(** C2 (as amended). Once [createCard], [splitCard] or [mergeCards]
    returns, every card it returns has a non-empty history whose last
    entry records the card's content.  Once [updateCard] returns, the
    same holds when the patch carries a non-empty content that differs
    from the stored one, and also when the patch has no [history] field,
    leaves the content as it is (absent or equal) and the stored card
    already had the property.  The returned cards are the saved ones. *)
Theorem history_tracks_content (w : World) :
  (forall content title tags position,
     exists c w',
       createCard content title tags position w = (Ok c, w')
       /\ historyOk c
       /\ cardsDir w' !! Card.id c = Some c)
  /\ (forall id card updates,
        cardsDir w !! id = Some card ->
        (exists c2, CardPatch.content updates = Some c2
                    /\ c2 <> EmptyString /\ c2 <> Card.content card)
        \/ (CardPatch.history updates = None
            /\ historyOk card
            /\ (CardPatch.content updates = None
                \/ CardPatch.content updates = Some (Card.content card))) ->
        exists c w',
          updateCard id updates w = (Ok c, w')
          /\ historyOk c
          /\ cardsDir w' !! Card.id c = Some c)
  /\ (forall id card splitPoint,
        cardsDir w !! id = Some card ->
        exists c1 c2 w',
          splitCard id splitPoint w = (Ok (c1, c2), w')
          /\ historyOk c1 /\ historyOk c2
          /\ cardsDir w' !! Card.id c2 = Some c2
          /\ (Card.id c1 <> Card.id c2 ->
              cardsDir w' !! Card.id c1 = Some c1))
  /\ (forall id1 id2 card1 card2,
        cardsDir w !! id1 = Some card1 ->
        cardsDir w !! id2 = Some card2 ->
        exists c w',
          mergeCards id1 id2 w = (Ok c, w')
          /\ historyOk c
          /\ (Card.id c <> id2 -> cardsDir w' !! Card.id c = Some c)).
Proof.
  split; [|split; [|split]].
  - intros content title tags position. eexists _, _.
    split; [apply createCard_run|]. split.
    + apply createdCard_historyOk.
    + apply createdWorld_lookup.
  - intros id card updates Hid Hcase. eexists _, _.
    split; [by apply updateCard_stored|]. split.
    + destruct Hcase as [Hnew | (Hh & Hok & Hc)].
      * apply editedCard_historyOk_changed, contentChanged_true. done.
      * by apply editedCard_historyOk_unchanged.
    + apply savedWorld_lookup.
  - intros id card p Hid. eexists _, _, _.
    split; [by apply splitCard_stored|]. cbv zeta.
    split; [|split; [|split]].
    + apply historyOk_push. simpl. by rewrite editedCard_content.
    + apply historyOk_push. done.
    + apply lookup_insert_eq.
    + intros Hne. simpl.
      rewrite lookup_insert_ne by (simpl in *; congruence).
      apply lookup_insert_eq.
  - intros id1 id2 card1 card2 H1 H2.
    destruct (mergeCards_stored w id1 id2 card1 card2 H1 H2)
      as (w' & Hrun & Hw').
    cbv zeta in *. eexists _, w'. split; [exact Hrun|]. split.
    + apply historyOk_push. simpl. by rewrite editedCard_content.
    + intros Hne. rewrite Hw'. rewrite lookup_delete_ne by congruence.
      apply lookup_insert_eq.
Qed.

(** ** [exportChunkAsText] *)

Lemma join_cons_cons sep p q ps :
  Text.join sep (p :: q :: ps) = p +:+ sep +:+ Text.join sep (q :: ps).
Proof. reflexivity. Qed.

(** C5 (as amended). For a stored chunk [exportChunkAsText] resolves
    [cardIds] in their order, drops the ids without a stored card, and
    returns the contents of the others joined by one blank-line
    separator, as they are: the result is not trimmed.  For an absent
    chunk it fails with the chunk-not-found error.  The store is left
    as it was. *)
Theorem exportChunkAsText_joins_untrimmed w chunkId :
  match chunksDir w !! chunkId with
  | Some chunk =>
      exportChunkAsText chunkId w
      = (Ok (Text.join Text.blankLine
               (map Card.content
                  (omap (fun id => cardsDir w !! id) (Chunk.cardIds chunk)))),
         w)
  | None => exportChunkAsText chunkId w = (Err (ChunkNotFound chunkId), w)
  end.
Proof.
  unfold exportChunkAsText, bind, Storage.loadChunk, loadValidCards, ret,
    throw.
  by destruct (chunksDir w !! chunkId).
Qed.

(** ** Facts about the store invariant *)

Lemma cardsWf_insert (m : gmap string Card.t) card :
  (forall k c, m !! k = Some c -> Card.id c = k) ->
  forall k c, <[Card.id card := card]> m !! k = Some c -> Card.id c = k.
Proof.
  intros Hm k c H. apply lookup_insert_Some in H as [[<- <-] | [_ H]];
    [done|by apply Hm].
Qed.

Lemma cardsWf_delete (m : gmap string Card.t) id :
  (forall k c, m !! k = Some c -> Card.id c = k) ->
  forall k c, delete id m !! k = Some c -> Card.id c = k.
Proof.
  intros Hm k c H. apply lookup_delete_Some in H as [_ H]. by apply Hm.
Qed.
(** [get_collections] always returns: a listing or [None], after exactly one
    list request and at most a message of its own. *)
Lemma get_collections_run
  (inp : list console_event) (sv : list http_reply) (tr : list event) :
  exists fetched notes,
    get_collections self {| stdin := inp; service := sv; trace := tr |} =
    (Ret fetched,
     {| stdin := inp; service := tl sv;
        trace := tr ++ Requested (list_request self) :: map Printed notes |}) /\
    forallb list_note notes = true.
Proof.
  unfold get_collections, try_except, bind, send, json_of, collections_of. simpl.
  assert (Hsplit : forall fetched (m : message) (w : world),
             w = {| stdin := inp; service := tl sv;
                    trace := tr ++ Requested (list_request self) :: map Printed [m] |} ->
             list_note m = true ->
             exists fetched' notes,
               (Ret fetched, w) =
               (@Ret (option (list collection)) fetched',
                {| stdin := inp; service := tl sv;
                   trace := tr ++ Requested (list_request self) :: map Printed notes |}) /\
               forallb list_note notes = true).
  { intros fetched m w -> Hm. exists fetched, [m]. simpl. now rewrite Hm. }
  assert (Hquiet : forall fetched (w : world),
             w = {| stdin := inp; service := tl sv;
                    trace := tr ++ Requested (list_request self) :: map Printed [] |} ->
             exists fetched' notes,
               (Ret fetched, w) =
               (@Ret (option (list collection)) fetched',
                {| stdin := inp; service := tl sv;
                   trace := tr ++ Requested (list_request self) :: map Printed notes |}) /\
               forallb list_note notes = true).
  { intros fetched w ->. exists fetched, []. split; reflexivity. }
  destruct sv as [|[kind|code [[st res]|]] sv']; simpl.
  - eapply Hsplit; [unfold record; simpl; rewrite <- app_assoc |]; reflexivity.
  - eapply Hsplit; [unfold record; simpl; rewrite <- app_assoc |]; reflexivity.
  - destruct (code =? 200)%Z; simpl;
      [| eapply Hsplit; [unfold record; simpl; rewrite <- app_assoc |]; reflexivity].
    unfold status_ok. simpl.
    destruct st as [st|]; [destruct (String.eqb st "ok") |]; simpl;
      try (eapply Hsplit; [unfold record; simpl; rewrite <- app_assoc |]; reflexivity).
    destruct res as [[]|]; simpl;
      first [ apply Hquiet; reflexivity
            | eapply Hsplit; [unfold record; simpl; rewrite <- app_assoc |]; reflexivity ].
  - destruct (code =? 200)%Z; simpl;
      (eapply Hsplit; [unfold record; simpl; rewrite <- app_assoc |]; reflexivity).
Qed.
==*==
ASSIGNMENT: Please print out every entry again, exactly as it reads.

TASK RESULT:
(** C2 (as amended). Once [createCard], [splitCard] or [mergeCards]
    returns, every card it returns has a non-empty history whose last
    entry records the card's content.  Once [updateCard] returns, the
    same holds when the patch carries a non-empty content that differs
    from the stored one, and also when the patch has no [history] field,
    leaves the content as it is (absent or equal) and the stored card
    already had the property.  The returned cards are the saved ones. *)
Theorem history_tracks_content (w : World) :
  (forall content title tags position,
     exists c w',
       createCard content title tags position w = (Ok c, w')
       /\ historyOk c
       /\ cardsDir w' !! Card.id c = Some c)
  /\ (forall id card updates,
        cardsDir w !! id = Some card ->
        (exists c2, CardPatch.content updates = Some c2
                    /\ c2 <> EmptyString /\ c2 <> Card.content card)
        \/ (CardPatch.history updates = None
            /\ historyOk card
            /\ (CardPatch.content updates = None
                \/ CardPatch.content updates = Some (Card.content card))) ->
        exists c w',
          updateCard id updates w = (Ok c, w')
          /\ historyOk c
          /\ cardsDir w' !! Card.id c = Some c)
  /\ (forall id card splitPoint,
        cardsDir w !! id = Some card ->
        exists c1 c2 w',
          splitCard id splitPoint w = (Ok (c1, c2), w')
          /\ historyOk c1 /\ historyOk c2
          /\ cardsDir w' !! Card.id c2 = Some c2
          /\ (Card.id c1 <> Card.id c2 ->
              cardsDir w' !! Card.id c1 = Some c1))
  /\ (forall id1 id2 card1 card2,
        cardsDir w !! id1 = Some card1 ->
        cardsDir w !! id2 = Some card2 ->
        exists c w',
          mergeCards id1 id2 w = (Ok c, w')
          /\ historyOk c
          /\ (Card.id c <> id2 -> cardsDir w' !! Card.id c = Some c)).
Proof.
  split; [|split; [|split]].
  - intros content title tags position. eexists _, _.
    split; [apply createCard_run|]. split.
    + apply createdCard_historyOk.
    + apply createdWorld_lookup.
  - intros id card updates Hid Hcase. eexists _, _.
    split; [by apply updateCard_stored|]. split.
    + destruct Hcase as [Hnew | (Hh & Hok & Hc)].
      * apply editedCard_historyOk_changed, contentChanged_true. done.
      * by apply editedCard_historyOk_unchanged.
    + apply savedWorld_lookup.
  - intros id card p Hid. eexists _, _, _.
    split; [by apply splitCard_stored|]. cbv zeta.
    split; [|split; [|split]].
    + apply historyOk_push. simpl. by rewrite editedCard_content.
    + apply historyOk_push. done.
    + apply lookup_insert_eq.
    + intros Hne. simpl.
      rewrite lookup_insert_ne by (simpl in *; congruence).
      apply lookup_insert_eq.
  - intros id1 id2 card1 card2 H1 H2.
    destruct (mergeCards_stored w id1 id2 card1 card2 H1 H2)
      as (w' & Hrun & Hw').
    cbv zeta in *. eexists _, w'. split; [exact Hrun|]. split.
    + apply historyOk_push. simpl. by rewrite editedCard_content.
    + intros Hne. rewrite Hw'. rewrite lookup_delete_ne by congruence.
      apply lookup_insert_eq.
Qed.

(** ** [exportChunkAsText] *)

Lemma join_cons_cons sep p q ps :
  Text.join sep (p :: q :: ps) = p +:+ sep +:+ Text.join sep (q :: ps).
Proof. reflexivity. Qed.

(** C5 (as amended). For a stored chunk [exportChunkAsText] resolves
    [cardIds] in their order, drops the ids without a stored card, and
    returns the contents of the others joined by one blank-line
    separator, as they are: the result is not trimmed.  For an absent
    chunk it fails with the chunk-not-found error.  The store is left
    as it was. *)
Theorem exportChunkAsText_joins_untrimmed w chunkId :
  match chunksDir w !! chunkId with
  | Some chunk =>
      exportChunkAsText chunkId w
      = (Ok (Text.join Text.blankLine
               (map Card.content
                  (omap (fun id => cardsDir w !! id) (Chunk.cardIds chunk)))),
         w)
  | None => exportChunkAsText chunkId w = (Err (ChunkNotFound chunkId), w)
  end.
Proof.
  unfold exportChunkAsText, bind, Storage.loadChunk, loadValidCards, ret,
    throw.
  by destruct (chunksDir w !! chunkId).
Qed.

(** ** Facts about the store invariant *)

Lemma cardsWf_insert (m : gmap string Card.t) card :
  (forall k c, m !! k = Some c -> Card.id c = k) ->
  forall k c, <[Card.id card := card]> m !! k = Some c -> Card.id c = k.
Proof.
  intros Hm k c H. apply lookup_insert_Some in H as [[<- <-] | [_ H]];
    [done|by apply Hm].
Qed.

Lemma cardsWf_delete (m : gmap string Card.t) id :
  (forall k c, m !! k = Some c -> Card.id c = k) ->
  forall k c, delete id m !! k = Some c -> Card.id c = k.
Proof.
  intros Hm k c H. apply lookup_delete_Some in H as [_ H]. by apply Hm.
Qed.
(** [get_collections] always returns: a listing or [None], after exactly one
    list request and at most a message of its own. *)
Lemma get_collections_run
  (inp : list console_event) (sv : list http_reply) (tr : list event) :
  exists fetched notes,
    get_collections self {| stdin := inp; service := sv; trace := tr |} =
    (Ret fetched,
     {| stdin := inp; service := tl sv;
        trace := tr ++ Requested (list_request self) :: map Printed notes |}) /\
    forallb list_note notes = true.
Proof.
  unfold get_collections, try_except, bind, send, json_of, collections_of. simpl.
  assert (Hsplit : forall fetched (m : message) (w : world),
             w = {| stdin := inp; service := tl sv;
                    trace := tr ++ Requested (list_request self) :: map Printed [m] |} ->
             list_note m = true ->
             exists fetched' notes,
               (Ret fetched, w) =
               (@Ret (option (list collection)) fetched',
                {| stdin := inp; service := tl sv;
                   trace := tr ++ Requested (list_request self) :: map Printed notes |}) /\
               forallb list_note notes = true).
  { intros fetched m w -> Hm. exists fetched, [m]. simpl. now rewrite Hm. }
  assert (Hquiet : forall fetched (w : world),
             w = {| stdin := inp; service := tl sv;
                    trace := tr ++ Requested (list_request self) :: map Printed [] |} ->
             exists fetched' notes,
               (Ret fetched, w) =
               (@Ret (option (list collection)) fetched',
                {| stdin := inp; service := tl sv;
                   trace := tr ++ Requested (list_request self) :: map Printed notes |}) /\
               forallb list_note notes = true).
  { intros fetched w ->. exists fetched, []. split; reflexivity. }
  destruct sv as [|[kind|code [[st res]|]] sv']; simpl.
  - eapply Hsplit; [unfold record; simpl; rewrite <- app_assoc |]; reflexivity.
  - eapply Hsplit; [unfold record; simpl; rewrite <- app_assoc |]; reflexivity.
  - destruct (code =? 200)%Z; simpl;
      [| eapply Hsplit; [unfold record; simpl; rewrite <- app_assoc |]; reflexivity].
    unfold status_ok. simpl.
    destruct st as [st|]; [destruct (String.eqb st "ok") |]; simpl;
      try (eapply Hsplit; [unfold record; simpl; rewrite <- app_assoc |]; reflexivity).
    destruct res as [[]|]; simpl;
      first [ apply Hquiet; reflexivity
            | eapply Hsplit; [unfold record; simpl; rewrite <- app_assoc |]; reflexivity ].
  - destruct (code =? 200)%Z; simpl;
      (eapply Hsplit; [unfold record; simpl; rewrite <- app_assoc |]; reflexivity).
Qed.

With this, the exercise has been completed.